(Beginning of Raw data)

(* ===== verification/RosSafety.v ===== *)
(** * The ROS attachment thread: every command is served

    The invariant the worker keeps between any two steps, however calls nest, and
    how its state may evolve: no entity is lost or finalized twice, every command it
    took is answered once, and what it answers is what the connections may rely on. *)

From Stdlib Require Import Sorting.Permutation.
From stdpp Require Import gmap.
From S2P Require Import Prelude Utf8 Policy Backend Typesupport Rcl RosWorker RosProofs.
#[local] Open Scope Z_scope.

(** ** Maps as their values *)

Definition values {A} (m : gmap Z A) : list A := map snd (map_to_list m).

Lemma values_insert {A} (m : gmap Z A) k x : m !! k = None -> values (<[k := x]> m) ≡ₚ x :: values m.
Proof. intros Hk. unfold values. by rewrite map_to_list_insert. Qed.

Lemma values_delete {A} (m : gmap Z A) k x : m !! k = Some x -> values m ≡ₚ x :: values (delete k m).
Proof. intros Hk. rewrite <- (insert_delete_id m k x Hk) at 1. apply values_insert, lookup_delete_eq. Qed.

Lemma values_replace {A B} (f : A -> B) (m : gmap Z A) k x y :
  m !! k = Some x -> f y = f x -> map f (values (<[k := y]> m)) ≡ₚ map f (values m).
Proof.
  intros Hk Hf. rewrite (values_delete m k x Hk), <- insert_delete_eq, values_insert by apply lookup_delete_eq. cbn [map]. by rewrite Hf.
Qed.

Lemma alter_insert_id {A} (f : A -> A) (m : gmap Z A) k x : m !! k = Some x -> alter f k m = <[k := f x]> m.
Proof.
  intros Hk. apply map_eq. intros j. destruct (decide (k = j)) as [<- |].
  - by rewrite lookup_alter_eq, Hk, lookup_insert_eq.
  - by rewrite lookup_alter_ne, lookup_insert_ne.
Qed.

Lemma alter_missing {A} (f : A -> A) (m : gmap Z A) k : m !! k = None -> alter f k m = m.
Proof.
  intros Hk. apply map_eq. intros j. destruct (decide (k = j)) as [<- |]; [by rewrite lookup_alter_eq, Hk | by rewrite lookup_alter_ne].
Qed.

Lemma values_alter {A B} (f : A -> B) (g : A -> A) (m : gmap Z A) k :
  (forall x, f (g x) = f x) -> map f (values (alter g k m)) ≡ₚ map f (values m).
Proof.
  intros Hg. destruct (m !! k) as [x |] eqn:Hk; [| by rewrite alter_missing].
  rewrite (alter_insert_id _ _ _ _ Hk). by apply (values_replace _ _ _ x).
Qed.

Lemma ids_alter {A} (g : A -> A) (m : gmap Z A) k next :
  map_Forall (fun j _ => j <= next) m -> map_Forall (fun j _ => j <= next) (alter g k m).
Proof.
  intros Hm j x Hj. destruct (decide (k = j)) as [<- |].
  - rewrite lookup_alter_eq in Hj. destruct (m !! k) as [y |] eqn:E; [| done]. by eapply Hm.
  - rewrite lookup_alter_ne in Hj by done. by eapply Hm.
Qed.

(** ** What the state says *)

Definition handles (e : Entities) : list (EntityKind * Z) :=
  map (fun x => (KSubscription, se_subscription x)) (en_subscriptions e) ++
  map (fun x => (KPublisher, x)) (values (en_publishers e)) ++
  map (fun x => (KClient, ce_client x)) (values (en_clients e)) ++
  map (fun x => (KService, sv_service x)) (values (en_services e)) ++
  map (fun x => (KActionClient, ac_client x)) (values (en_action_clients e)) ++
  map (fun x => (KActionServer, as_server (sr_server x))) (values (en_action_servers e)).

Definition created_in (es : list Effect) : list (EntityKind * Z) :=
  flat_map (fun e => match e with Created k h => [(k, h)] | _ => [] end) es.
Definition finished_in (es : list Effect) : list (EntityKind * Z) :=
  flat_map (fun e => match e with Finished k h => [(k, h)] | _ => [] end) es.
(** The kind of answer a command asks for. *)
Inductive AnswerKind := EntityAnswer | DoneAnswer | BytesAnswer | TopicsAnswer | ViewAnswer.
Definition answer_kind (a : Answer) : AnswerKind :=
  match a with AnEntity _ => EntityAnswer | Done _ => DoneAnswer | SomeBytes _ => BytesAnswer | Topics _ => TopicsAnswer | View _ => ViewAnswer end.
Definition request_kind (r : Request) : AnswerKind :=
  match r with
  | CreateSubscription _ _ | CreatePublisher _ | CreateClient _ | CreateService _ _ | CreateActionClient _ | CreateActionServer _ _ => EntityAnswer
  | Call _ _ _ | SendActionGoal _ _ _ | CancelAction _ _ _ => BytesAnswer
  | AskGraphTopics => TopicsAnswer
  | AskGraphView => ViewAnswer
  | _ => DoneAnswer
  end.
(** What a command waits for, and what was answered. *)
Definition awaited (c : Command) : Z * AnswerKind := (cmd_reply c, request_kind (cmd_request c)).
Definition replied_in (es : list Effect) : list (Z * AnswerKind) :=
  flat_map (fun e => match e with Reply c a => [(c, answer_kind a)] | _ => [] end) es.

Definition backend_text (e : BackendError) : Prop := (err_code e = 10 \/ err_code e = 13) /\ message_text (err_message e).
Definition either {A} (P : A -> Prop) (r : A + BackendError) : Prop := match r with inl a => P a | inr e => backend_text e end.

Section Safety.
#[local] Set Default Proof Using "Type*".
Context `{RclLaws} `{Linker}.
Abbreviation Work := (SM Worker BackendError).

Definition answer_ok (a : Answer) : Prop :=
  match a with
  | AnEntity r => either any r | Done r => either any r | SomeBytes r => either rust_slice r
  | Topics r => either any r | View r => either any r
  end.
(** A sample on its way has its header prefix free. *)
Definition effect_ok (e : Effect) : Prop :=
  match e with
  | Reply _ a => answer_ok a
  | SendSample _ s => exists payload, ss_frame_buf s = prefixed payload
  | _ => True
  end.

(** A type name the worker can look up and name in an error. *)
Definition servable_name (t : bytes) : Prop := utf8_valid t = true /\ blen t <= 4000 /\ 0 ∉ t.
Definition request_spec (r : Request) : option ChannelSpec :=
  match r with
  | CreateSubscription spec _ | CreatePublisher spec | CreateClient spec | CreateService spec _
  | CreateActionClient spec | CreateActionServer spec _ => Some spec
  | _ => None
  end.
Definition servable (c : Command) : Prop :=
  match request_spec (cmd_request c) with Some spec => servable_name (cs_type_name spec) | None => True end.

Definition conserved (w : Worker) : list (Z * AnswerKind) := replied_in (wk_effects w) ++ map awaited (all_commands w).

(** Every entity ever created is finalized, held by the worker, or in [lent]: taken
    out of its map by a call in progress. *)
Definition balanced (lent : list (EntityKind * Z)) (w : Worker) : Prop :=
  created_in (wk_effects w) ≡ₚ finished_in (wk_effects w) ++ handles (wk_entities w) ++ lent.

(** Identifiers are below the next one. *)
Definition ids_ok (e : Entities) (next : Z) : Prop :=
  map_Forall (fun k _ => k <= next) (en_publishers e) /\ map_Forall (fun k _ => k <= next) (en_clients e) /\
  map_Forall (fun k _ => k <= next) (en_services e) /\ map_Forall (fun k _ => k <= next) (en_action_clients e) /\
  map_Forall (fun k _ => k <= next) (en_action_servers e).

(** Fewer than [n] commands to come, with room for as many identifiers and [b] more. *)
Record good (n : nat) (b : Z) (w : Worker) : Prop := {
  gd_left : (length (all_commands w) < n)%nat;
  gd_servable : Forall servable (all_commands w);
  gd_ids : ids_ok (wk_entities w) (wk_next_entity w);
  gd_room : 0 <= wk_next_entity w /\ wk_next_entity w + blen (all_commands w) + Z.max 0 b <= u64_max
}.

(** What is to come: whether the senders are gone, and the arrivals; a wait brings one. *)
Definition inbox (w : Worker) : bool * list (list Command * bool) := (wk_hung_up w, wk_arrivals w).
Inductive arrival : relation (bool * list (list Command * bool)) :=
| arrived gone commands hung_up rest : arrival (gone, (commands, hung_up) :: rest) (gone || hung_up, rest).

Record evo (w w' : Worker) : Prop := {
  ev_commands : exists served, all_commands w = served ++ all_commands w';
  ev_clock : now (wk_node w) <= now (wk_node w');
  ev_next : wk_next_entity w <= wk_next_entity w';
  ev_clients id : id <= wk_next_entity w -> en_clients (wk_entities w) !! id = None -> en_clients (wk_entities w') !! id = None;
  ev_action_clients id :
    id <= wk_next_entity w -> en_action_clients (wk_entities w) !! id = None -> en_action_clients (wk_entities w') !! id = None;
  ev_effects : exists new, wk_effects w' = wk_effects w ++ new /\ Forall effect_ok new;
  ev_balance lent : balanced lent w -> balanced lent w';
  ev_inbox : rtc arrival (inbox w) (inbox w')
}.

Lemma evo_refl w : evo w w.
Proof.
  split; try done; [by exists [] | exists []; by rewrite app_nil_r].
Qed.

Lemma evo_trans w1 w2 w3 : evo w1 w2 -> evo w2 w3 -> evo w1 w3.
Proof.
  intros [(s1 & C1) T1 N1 K1 A1 (e1 & E1 & F1) B1 I1] [(s2 & C2) T2 N2 K2 A2 (e2 & E2 & F2) B2 I2]. split; [| lia | lia | | | | | by etrans]; auto.
  - exists (s1 ++ s2). by rewrite C1, C2, app_assoc.
  - intros id Hid Hn. apply K2; [lia |]. by apply K1.
  - intros id Hid Hn. apply A2; [lia |]. by apply A1.
  - exists (e1 ++ e2). rewrite E2, E1, app_assoc. split; [done |]. by apply Forall_app_2.
Qed.

(** [m] takes a worker with room for [b] identifiers to one with room for [b']. *)
Definition runs {E A} (n : nat) (b b' : Z) (R : E -> Prop) (m : SM Worker E A) (Q : A -> Prop) : Prop :=
  forall w, good n b w -> let '(r, w') := m w in
    evo w w' /\ good n b' w' /\ conserved w' ≡ₚ conserved w /\ match r with Ok a => Q a | Err e => R e | Panic => False end.
Abbreviation serves n m Q := (forall b, runs n b b backend_text m Q).
Abbreviation serves_ n m Q := (forall b, runs n b b message_text m Q).

Lemma good_less n b b' w : good n b w -> b' <= b -> good n b' w.
Proof. intros [? ? ? ?] ?. split; [done | done | done | lia]. Qed.

Lemma runs_ret {E A} n b (R : E -> Prop) (a : A) (Q : A -> Prop) : Q a -> runs n b b R (ret a) Q.
Proof. intros Hq w Hw. cbn. split; [apply evo_refl | by split]. Qed.
Lemma runs_throw {E A} n b (R : E -> Prop) e (Q : A -> Prop) : R e -> runs n b b R (throw e) Q.
Proof. intros Hq w Hw. cbn. split; [apply evo_refl | by split]. Qed.
Lemma runs_gets {E A} n b (R : E -> Prop) (f : Worker -> A) (Q : A -> Prop) : (forall w, Q (f w)) -> runs n b b R (gets f) Q.
Proof. intros Hq w Hw. cbn. split; [apply evo_refl | by split]. Qed.

Lemma runs_weaken {E A} n b b' b0 (R : E -> Prop) (m : SM Worker E A) (P Q : A -> Prop) :
  runs n b b' R m P -> b0 <= b' -> (forall a, P a -> Q a) -> runs n b b0 R m Q.
Proof.
  intros Hm Hb Hw w Hg. specialize (Hm w Hg). destruct (m w) as [r w'], Hm as (? & ? & ? & Hr).
  split; [done | split; [by eapply good_less | split; [done |]]]. destruct r; auto.
Qed.

Lemma runs_never {E A} n b b' (R : E -> Prop) (m : SM Worker E A) Q : runs n b b' (fun _ => False) m Q -> runs n b b' R m Q.
Proof.
  intros Hm w Hg. specialize (Hm w Hg). destruct (m w) as [[a | e |] w']; [done | by destruct Hm as (_ & _ & _ & []) | done].
Qed.

Lemma runs_bind {E A B} n b b1 b2 (R : E -> Prop) (m : SM Worker E A) (k : A -> SM Worker E B) P Q :
  runs n b b1 R m P -> (forall a, P a -> runs n b1 b2 R (k a) Q) -> b2 <= b1 -> runs n b b2 R (bind m k) Q.
Proof.
  intros Hm Hk Hb w Hg. unfold bind. specialize (Hm w Hg). destruct (m w) as [[a | e |] w1], Hm as (Hev & Hg1 & Hc & Hr);
    [| split; [done | split; [by eapply good_less | done]] | done].
  specialize (Hk a Hr w1 Hg1). destruct (k a w1) as [r w2], Hk as (Hev2 & Hg2 & Hc2 & Hr2).
  split; [by eapply evo_trans | split; [done | split; [by rewrite Hc2 | done]]].
Qed.

Lemma runs_attempt {E A} n b b' (R R' : E -> Prop) (m : SM Worker E A) Q :
  runs n b b' R m Q -> runs n b b' R' (attempt m) (fun r => match r with inl a => Q a | inr e => R e end).
Proof.
  intros Hm w Hg. unfold attempt. specialize (Hm w Hg). destruct (m w) as [[a | e |] w1], Hm as (Hev & Hg1 & Hc & Hr);
    (split; [done | by split]).
Qed.

Lemma runs_settle {E A} n b (R : E -> Prop) (r : A + E) (Q : A -> Prop) :
  match r with inl a => Q a | inr e => R e end -> runs n b b R (settle r) Q.
Proof. destruct r; [apply runs_ret | apply runs_throw]. Qed.

Lemma runs_map_err {E F A} n b b' (R : E -> Prop) (R' : F -> Prop) (f : E -> F) (m : SM Worker E A) Q :
  runs n b b' R m Q -> (forall e, R e -> R' (f e)) -> runs n b b' R' (map_err_ f m) Q.
Proof.
  intros Hm Hf w Hg. unfold map_err_. specialize (Hm w Hg). destruct (m w) as [[a | e |] w1], Hm as (Hev & Hg1 & Hc & Hr); cbn;
    (split; [done | split; [done | split; [done |]]]); auto.
Qed.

(End of Raw data)

→ **Exercise description**:
All that is wanted is the stretch of lines above from the one containing "Z A) k next" through the one containing "map (fun x => (KActionClient, ac_client", duplicated exactly.

→ **Output of the exercise**:
Lemma ids_alter {A} (g : A -> A) (m : gmap Z A) k next :
  map_Forall (fun j _ => j <= next) m -> map_Forall (fun j _ => j <= next) (alter g k m).
Proof.
  intros Hm j x Hj. destruct (decide (k = j)) as [<- |].
  - rewrite lookup_alter_eq in Hj. destruct (m !! k) as [y |] eqn:E; [| done]. by eapply Hm.
  - rewrite lookup_alter_ne in Hj by done. by eapply Hm.
Qed.

(** ** What the state says *)

Definition handles (e : Entities) : list (EntityKind * Z) :=
  map (fun x => (KSubscription, se_subscription x)) (en_subscriptions e) ++
  map (fun x => (KPublisher, x)) (values (en_publishers e)) ++
  map (fun x => (KClient, ce_client x)) (values (en_clients e)) ++
  map (fun x => (KService, sv_service x)) (values (en_services e)) ++
  map (fun x => (KActionClient, ac_client x)) (values (en_action_clients e)) ++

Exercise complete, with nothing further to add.